Monday, March 17, 2008

Deep breath...


I am on vacation and it is a lovely thing. I had almost forgotten because this weekend was full of distractions. First, the pink slip (and that's all I say.) Second, my father and girlfriend came over to dinner on Saturday. It wasn't awful, but tense didn't even begin to explain how I felt.

Today is the first day I feel relaxed. I have many reasons to be wound up. Em woke up at 3 and didn't go back to sleep. My husband got sick last night. And we got the date wrong for my daughter's 18 month doctor's appointment. It was last week, not today like we thought.

Typically, these events would have caused me to lose it, but I feel very calm. Maybe I'm just too tired to get excited.

I do feel a sense of accomplishment. My husband, Em, and I all went to Sac State. I took care of some paperwork for my clear credential and my grad program and my husband turned in his transcripts. The campus was beautiful and busy, and we made it to the office right before lunch.

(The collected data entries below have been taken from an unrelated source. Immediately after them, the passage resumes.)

(** C10. A record whose first accepted event is an exit is created with
    no entry time, no exit time and status outside.  Cleanup, at whatever
    time it runs, keeps such a record; and from a well-formed manager that
    holds it, any number of cycles run without raising and the record is
    still there, unchanged, as long as no cycle accepts an event for its
    identity. *)
Theorem exit_first_record_never_purged (m : Manager) (fid : string)
    (event : ZoneEvent) (now : Z) :
  passenger_records m !! fid = None ->
  fid <> "" ->
  ze_face_id event = Some fid ->
  ze_type event = "exit" ->
  passenger_records (apply_event now event m) !! fid
    = Some (first_exit_record fid now) /\
  entry_time (first_exit_record fid now) = None /\
  exit_time (first_exit_record fid now) = None /\
  status (first_exit_record fid now) = outside /\
  (forall (t : Z) (m0 : Manager),
     passenger_records m0 !! fid = Some (first_exit_record fid now) ->
     passenger_records (cleanup_old_records t m0) !! fid
       = Some (first_exit_record fid now)) /\
  (forall (cycles : list Cycle) (m0 : Manager),
     well_formed m0 ->
     exists m' outs,
       run_cycles face_distance cycles m0 = Some (m', outs) /\
       (passenger_records m0 !! fid = Some (first_exit_record fid now) ->
        Forall (Forall (not_for fid)) outs ->
        passenger_records m' !! fid = Some (first_exit_record fid now))).
Proof.
  intros Hnew Hne Hfid Hty.
  split; [apply first_exit_creates; assumption|].
  do 3 (split; [reflexivity|]).
  split.
  - intros t m0 Hr. apply cleanup_lookup. split; [exact Hr|].
    apply never_stamped_not_expired; reflexivity.
  - intros cycles m0 Hwf.
    apply unstamped_survives; [exact Hwf|reflexivity|reflexivity|discriminate].
Qed.

End WithEncoder.

(** *** Concrete runs *)

Lemma boarded_well_formed : well_formed Samples.boarded.
Proof.
  apply map_Forall_to_list. vm_compute. repeat constructor.
  intros _. eexists. reflexivity.
Defined.

Lemma double_entry_suppressed_witness :
  (validate_zone_events [entry_event 0 Samples.person 7]
     [Samples.labelled_face] Samples.boarded).2 = [] /\
  prevented_double_counts
    (stats (validate_zone_events [entry_event 0 Samples.person 7]
              [Samples.labelled_face] Samples.boarded).1) = 1.
Proof.
  pose proof (double_entry_suppressed Samples.boarded
                (entry_event 0 Samples.person 7) [Samples.labelled_face]
                Samples.labelled_face "face_0001" Samples.boarded_record
                [] [] eq_refl eq_refl eq_refl eq_refl eq_refl)
    as (_ & Hv & Hc & _).
  split; [exact Hv | exact Hc].
Defined.

Lemma unvalidated_fallback_witness :
  exists m',
    process_frame_with_detections Samples.distance1 Samples.faceless
      Samples.boarded = Some (m', cy_zone_events Samples.faceless) /\
    stats m' = stats Samples.boarded.
Proof.
  destruct (unvalidated_fallback Samples.distance1 Samples.boarded
              Samples.faceless 50 eq_refl
              ltac:(repeat constructor) boarded_well_formed)
    as (_ & _ & m' & Hrun & Hst & _).
  exists m'. split; [exact Hrun | exact Hst].
Defined.

Lemma temporary_exit_round_trip_witness :
  exists m1 m2,
    update_passenger_records 31000000 [] [] Samples.boarded = Some m1 /\
    status <$> passenger_records m1 !! "face_0001" = Some temporary_exit /\
    update_passenger_records 40000000
      [set_face_id (Some "face_0001") (entry_event 0 Samples.person 40)]
      [] m1 = Some m2 /\
    status <$> passenger_records m2 !! "face_0001" = Some inside /\
    temporary_exits_handled (stats m2) = temporary_exits_handled (stats m1) + 1.
Proof.
  destruct (temporary_exit_round_trip Samples.boarded "face_0001"
              Samples.boarded_record 0 31000000 [] []
              (entry_event 0 Samples.person 40) [Samples.labelled_face]
              Samples.labelled_face 40000000 []
              boarded_well_formed
              ltac:(vm_compute; discriminate)
              eq_refl eq_refl eq_refl
              ltac:(apply not_elem_of_empty)
              ltac:(vm_compute; reflexivity)
              ltac:(constructor)
              ltac:(discriminate)
              eq_refl eq_refl eq_refl)
    as (_ & m1 & H1 & Hr1 & _ & _ & m2 & H2 & Hr2 & Hc).
  exists m1, m2.
  split; [exact H1|]. split; [rewrite Hr1; reflexivity|].
  split; [exact H2|]. split; [rewrite Hr2; reflexivity|]. exact Hc.
Defined.

Lemma exit_first_record_never_purged_witness :
  passenger_records (apply_event 0 Samples.first_exit Samples.manager)
    !! "face_0001" = Some (first_exit_record "face_0001" 0) /\
  passenger_records
    (cleanup_old_records 999999999999
       (apply_event 0 Samples.first_exit Samples.manager))
    !! "face_0001" = Some (first_exit_record "face_0001" 0).
Proof.
  destruct (exit_first_record_never_purged Samples.distance1 Samples.manager
              "face_0001" Samples.first_exit 0
              eq_refl ltac:(discriminate) eq_refl eq_refl)
    as (Hc & _ & _ & _ & Hkeep & _).
  split; [exact Hc|]. apply Hkeep. exact Hc.
Defined.

End AntiFraudFacts.

(* ===================================================================== *)
(** * Further properties of the trip ledger *)
(* ===================================================================== *)

Module TripLedger.
Import Trip.

(** Everything one call of [update_passenger_count] does. *)
Lemma update_spec uid now n tr :
  trip_id (update_passenger_count uid now n tr) = trip_id tr /\
  max_capacity (update_passenger_count uid now n tr) = max_capacity tr /\
  current_passenger_count (update_passenger_count uid now n tr) = n /\
  max_passenger_count (update_passenger_count uid now n tr) =
    Z.max (max_passenger_count tr) n /\
  is_overloaded (update_passenger_count uid now n tr) = (n >? max_capacity tr) /\
  (((n >? max_capacity tr) && negb (is_overloaded tr) = true /\
    overload_events (update_passenger_count uid now n tr) =
      overload_events tr + 1 /\
    events (update_passenger_count uid now n tr) =
      events tr ++
      [ {| event_id := uid; ev_trip_id := trip_id tr;
           event_type := OVERLOAD_DETECTED; timestamp := now;
           passenger_count := n;
           metadata := [("passenger_count", n);
                        ("max_capacity", max_capacity tr)] |} ]) \/
   ((n >? max_capacity tr) && negb (is_overloaded tr) = false /\
    overload_events (update_passenger_count uid now n tr) = overload_events tr /\
    events (update_passenger_count uid now n tr) = events tr)).
Proof.
  destruct tr as [? ? ? ? ? ? ? ? ? ? cap ov flag ? ? ? ? ?].
  unfold update_passenger_count. cbn.
  destruct (n >? cap), flag; cbn; repeat split; auto.
Qed.

Lemma feed_cons c calls tr :
  feed (c :: calls) tr =
  feed calls (update_passenger_count (c_uid c) (c_now c) (c_count c) tr).
Proof. reflexivity. Qed.

Lemma feed_snoc calls c tr :
  feed (calls ++ [c]) tr =
  update_passenger_count (c_uid c) (c_now c) (c_count c) (feed calls tr).
Proof. unfold feed. rewrite foldl_app. reflexivity. Qed.

Lemma feed_capacity calls tr : max_capacity (feed calls tr) = max_capacity tr.
Proof.
  revert tr. induction calls as [|c calls IH]; intros tr; [reflexivity|].
  rewrite feed_cons, IH. apply update_spec.
Qed.

(** X1. The maximum seen is a running maximum: after any sequence of
    count updates [max_passenger_count] is at least its old value and at
    least every count that was fed, it is one of those values, and it is
    at least the current count. *)
Theorem max_seen_is_running_maximum (tr : t) (calls : list Call) :
  max_passenger_count tr <= max_passenger_count (feed calls tr) /\
  Forall (fun c => c_count c <= max_passenger_count (feed calls tr)) calls /\
  (max_passenger_count (feed calls tr) = max_passenger_count tr \/
   exists c, c ∈ calls /\ max_passenger_count (feed calls tr) = c_count c) /\
  (calls <> [] ->
   current_passenger_count (feed calls tr)
     <= max_passenger_count (feed calls tr)).
Proof.
  induction calls as [|c calls IH] using rev_ind.
  - cbn. repeat split; [lia|constructor|left; reflexivity|congruence].
  - rewrite feed_snoc.
    destruct IH as (Hle & Hall & Hatt & _).
    destruct (update_spec (c_uid c) (c_now c) (c_count c) (feed calls tr))
      as (_ & _ & Hcur & Hmax & _).
    rewrite Hcur, Hmax.
    split; [lia|]. split.
    { apply Forall_app. split.
      - eapply Forall_impl; [exact Hall|]. cbn. intros; lia.
      - repeat constructor. lia. }
    split; [|intros _; lia].
    destruct (Z.max_spec (max_passenger_count (feed calls tr)) (c_count c))
      as [[_ ->] | [_ ->]].
    + right. exists c. split; [|reflexivity]. apply elem_of_app. right. left.
    + destruct Hatt as [->|(c' & Hin & ->)]; [left; reflexivity|].
      right. exists c'. split; [|reflexivity]. apply elem_of_app. left. exact Hin.
Qed.

(** X2. The overload flag is a level: after any non-empty sequence of
    count updates, [is_overloaded] says whether the current count exceeds
    the capacity, whatever the flag was before; the capacity itself is
    never changed by counting. *)
Theorem overload_flag_is_level (tr : t) (calls : list Call) :
  calls <> [] ->
  is_overloaded (feed calls tr) =
    (current_passenger_count (feed calls tr) >? max_capacity (feed calls tr)) /\
  max_capacity (feed calls tr) = max_capacity tr.
Proof.
  intros Hne. split; [|apply feed_capacity].
  destruct calls as [|c calls _] using rev_ind; [congruence|].
  rewrite feed_snoc.
  destruct (update_spec (c_uid c) (c_now c) (c_count c) (feed calls tr))
    as (_ & -> & -> & _ & -> & _).
  reflexivity.
Qed.

Lemma overload_flag_is_level_witness :
  is_overloaded (feed Samples.overload_calls Samples.trip) = false.
Proof.
  destruct (overload_flag_is_level Samples.trip Samples.overload_calls
              ltac:(discriminate)) as [H _].
  rewrite H. reflexivity.
Defined.

(** X3. The event log is append-only under counting and the overload
    counter counts what was appended: after any sequence of count updates
    the log is the old log followed by new events, each of them an
    [overload_detected] event of this trip whose recorded count exceeds
    the capacity, and [overload_events] has grown by their number. *)
Theorem log_append_only_and_counted (tr : t) (calls : list Call) :
  exists new,
    events (feed calls tr) = events tr ++ new /\
    Forall (fun e => event_type e = OVERLOAD_DETECTED /\
                     ev_trip_id e = trip_id tr /\
                     passenger_count e > max_capacity tr /\
                     exists c, c ∈ calls /\ passenger_count e = c_count c /\
                               event_id e = c_uid c /\ timestamp e = c_now c)
           new /\
    overload_events (feed calls tr) = overload_events tr + Z.of_nat (length new).
Proof.
  induction calls as [|c calls IH] using rev_ind.
  - exists []. cbn. rewrite app_nil_r. repeat split; [constructor|lia].
  - destruct IH as (new & Hev & Hall & Hcnt).
    assert (Hall' : Forall (fun e => event_type e = OVERLOAD_DETECTED /\
                     ev_trip_id e = trip_id tr /\
                     passenger_count e > max_capacity tr /\
                     exists c0, c0 ∈ calls ++ [c] /\
                                passenger_count e = c_count c0 /\
                                event_id e = c_uid c0 /\
                                timestamp e = c_now c0) new).
    { eapply Forall_impl; [exact Hall|]. cbn.
      intros e (H1 & H2 & H3 & c0 & Hin & H4).
      repeat split; auto. exists c0. split; [|exact H4].
      apply elem_of_app. left. exact Hin. }
    rewrite feed_snoc.
    assert (Htid : trip_id (feed calls tr) = trip_id tr).
    { clear. revert tr. induction calls as [|c0 calls IH]; intros tr;
        [reflexivity|]. rewrite feed_cons, IH. apply update_spec. }
    destruct (update_spec (c_uid c) (c_now c) (c_count c) (feed calls tr))
      as (_ & _ & _ & _ & _ & [(Hedge & -> & ->) | (_ & -> & ->)]).
    + exists (new ++
        [ {| event_id := c_uid c; ev_trip_id := trip_id (feed calls tr);
             event_type := OVERLOAD_DETECTED; timestamp := c_now c;
             passenger_count := c_count c;
             metadata := [("passenger_count", c_count c);
                          ("max_capacity", max_capacity (feed calls tr))] |} ]).
      rewrite Hev, <- app_assoc. split; [reflexivity|].
      split.
      * apply Forall_app. split; [exact Hall'|].
        repeat constructor; cbn; auto.
        -- apply andb_true_iff in Hedge as [Hgt _].
           rewrite feed_capacity in Hgt. apply Z.gtb_lt in Hgt. lia.
        -- exists c. split; [|auto]. apply elem_of_app. right. left.
      * rewrite length_app. cbn. lia.
    + exists new. split; [exact Hev|]. split; [exact Hall'|exact Hcnt].
Qed.
Lemma installed_consistent app s :
  consistent s -> apps s !! ID app = None ->
  consistent (installed app (set_apps (insert (ID app) app) s)).
Proof.
  intros (Hk & Hs & Hl & Hnd & Hm) Hnew.
  destruct (add_record_sound app (set_apps (insert (ID app) app) s) Hs)
    as [Hs' Hids].
  change (installed_ids (set_apps (insert (ID app) app) s))
    with (installed_ids s) in Hids.
  split; [| split; [exact Hs' | split; [apply Hs' | split]]].
  - intros id a. fields.
    destruct (decide (ID app = id)) as [<-|Hne].
    + rewrite lookup_insert_eq. by intros [= <-].
    + rewrite lookup_insert_ne by done. apply Hk.
  - change (NoDup (installed_ids (add_record app
                                    (set_apps (insert (ID app) app) s)))).
    rewrite Hids. apply NoDup_app. split; [done | split].
    + intros x Hx ->%list_elem_of_singleton. apply Hm in Hx as [a Ha].
      congruence.
    + apply NoDup_singleton.
  - intros id.
    change (id ∈ installed_ids (add_record app
                                  (set_apps (insert (ID app) app) s))
            <-> is_Some (<[ID app := app]> (apps s) !! id)).
    rewrite Hids, elem_of_app, list_elem_of_singleton, Hm.
    destruct (decide (ID app = id)) as [<-|Hne].
    + rewrite lookup_insert_eq. split; [by eexists | by right].
    + rewrite lookup_insert_ne by done. split; [| by left].
      intros [H|H]; [done | congruence].
Qed.

Lemma uninstalled_consistent id l1 p o l2 s :
  consistent s -> installed_apps_ s = l1 ++ p :: l2 ->
  heap s !! p = Some o -> app_id_ o = id ->
  consistent (uninstalled l1 p o l2 (set_apps (delete id) s)).
Proof.
  intros (Hk & (Hf & Hw & Hb & _) & Hl & Hnd & Hm) Hs Hp Ho.
  unfold installed_ids in Hnd, Hm. rewrite Hs in Hl, Hnd, Hm.
  change (p :: l2) with ([p] ++ l2) in Hnd, Hm, Hl.
  rewrite !ids_of_app in Hnd, Hm.
  assert (ids_of s [p] = [id]) as Hidp.
  { unfold ids_of. cbn. rewrite Hp. cbn. by rewrite Ho. }
  rewrite Hidp in Hnd, Hm.
  apply NoDup_app in Hnd as (Hnd1 & Hn1 & Hnd2).
  apply NoDup_app in Hnd2 as (_ & Hn2 & Hnd2).
  apply Forall_app in Hl as [Hl1 Hl2]. apply Forall_app in Hl2 as [_ Hl2].
  assert (id ∉ ids_of s l1) as Hid1.
  { intros Hin. apply (Hn1 id Hin). apply elem_of_app. left.
    apply list_elem_of_here. }
  assert (id ∉ ids_of s l2) as Hid2.
  { apply Hn2. apply list_elem_of_here. }
  assert (p ∉ l1 ++ l2) as Hpn.
  { intros [Hin|Hin]%elem_of_app.
    - apply Hid1. rewrite <- Ho. by apply ids_of_live_elem with p.
    - apply Hid2. rewrite <- Ho. by apply ids_of_live_elem with p. }
  assert (live (uninstalled l1 p o l2 (set_apps (delete id) s)) (l1 ++ l2))
    as Hlive.
  { unfold live, uninstalled. open_state s. msimpl.
    apply Forall_forall. intros q Hq.
    rewrite lookup_delete_ne by (intros ->; done).
    assert (Forall (fun q => is_Some (hp !! q)) (l1 ++ l2)) as Hall
      by (by apply Forall_app).
    rewrite Forall_forall in Hall. by apply Hall. }
  assert (installed_ids (uninstalled l1 p o l2 (set_apps (delete id) s))
          = ids_of s l1 ++ ids_of s l2) as Hids.
  { rewrite <- ids_of_app. unfold installed_ids, ids_of, uninstalled.
    open_state s. msimpl. by apply ids_delete_other. }
  split; [| split; [split; [| split; [| split]] | split; [| split]]].
  - intros x a. fields.
    intros [_ Ha]%lookup_delete_Some. by apply Hk.
  - unfold fresh. fields. by apply map_Forall_delete.
  - intros q oq. fields.
    intros [_ Hq]%lookup_delete_Some. by apply Hw with q.
  - intros q table interface method object. fields.
    intros [Hne Hq]%lookup_delete_Some Hin.
    destruct (Hb _ _ _ _ _ Hq Hin) as (oo & Hoo & Hpath).
    exists oo. split; [| done]. apply lookup_delete_Some. split; [| done].
    intros ->. congruence.
  - exact Hlive.
  - exact Hlive.
  - rewrite Hids. apply NoDup_app. split; [done | split; [| done]].
    intros x Hx1 Hx2. apply (Hn1 x Hx1). apply elem_of_app. by right.
  - intros x. rewrite Hids. fields.
    rewrite elem_of_app. destruct (decide (x = id)) as [->|Hne].
    + rewrite lookup_delete_eq. split; [| by intros [? ?]].
      intros [H|H]; done.
    + rewrite lookup_delete_ne by done. rewrite <- Hm.
      rewrite !elem_of_app, list_elem_of_singleton. split.
      * intros [H|H]; [by left | by right; right].
      * intros [H|[H|H]]; [by left | done | by right].
Qed.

Now we're back home, and Em is settling down for a nap. I'm not quite sure what we'll do with the rest of the day. I'd like to go to a park or find a local library. I may just take a nap with her.

We still need to make an appointment for Em, and we have a mountain of laundry to fold. But I am grateful for quiet time with my little family.

1 comment:

Sarah said...

Aw Hillary, I am so sorry to hear about your pink slip. I know that is a hard thing. But I am glad that you are enjoying your Spring Break and that your little girl is a cutie. Sometimes that's all you need, right?

Hope your vacation continues wonderfully and that you get grounded before returning to your school.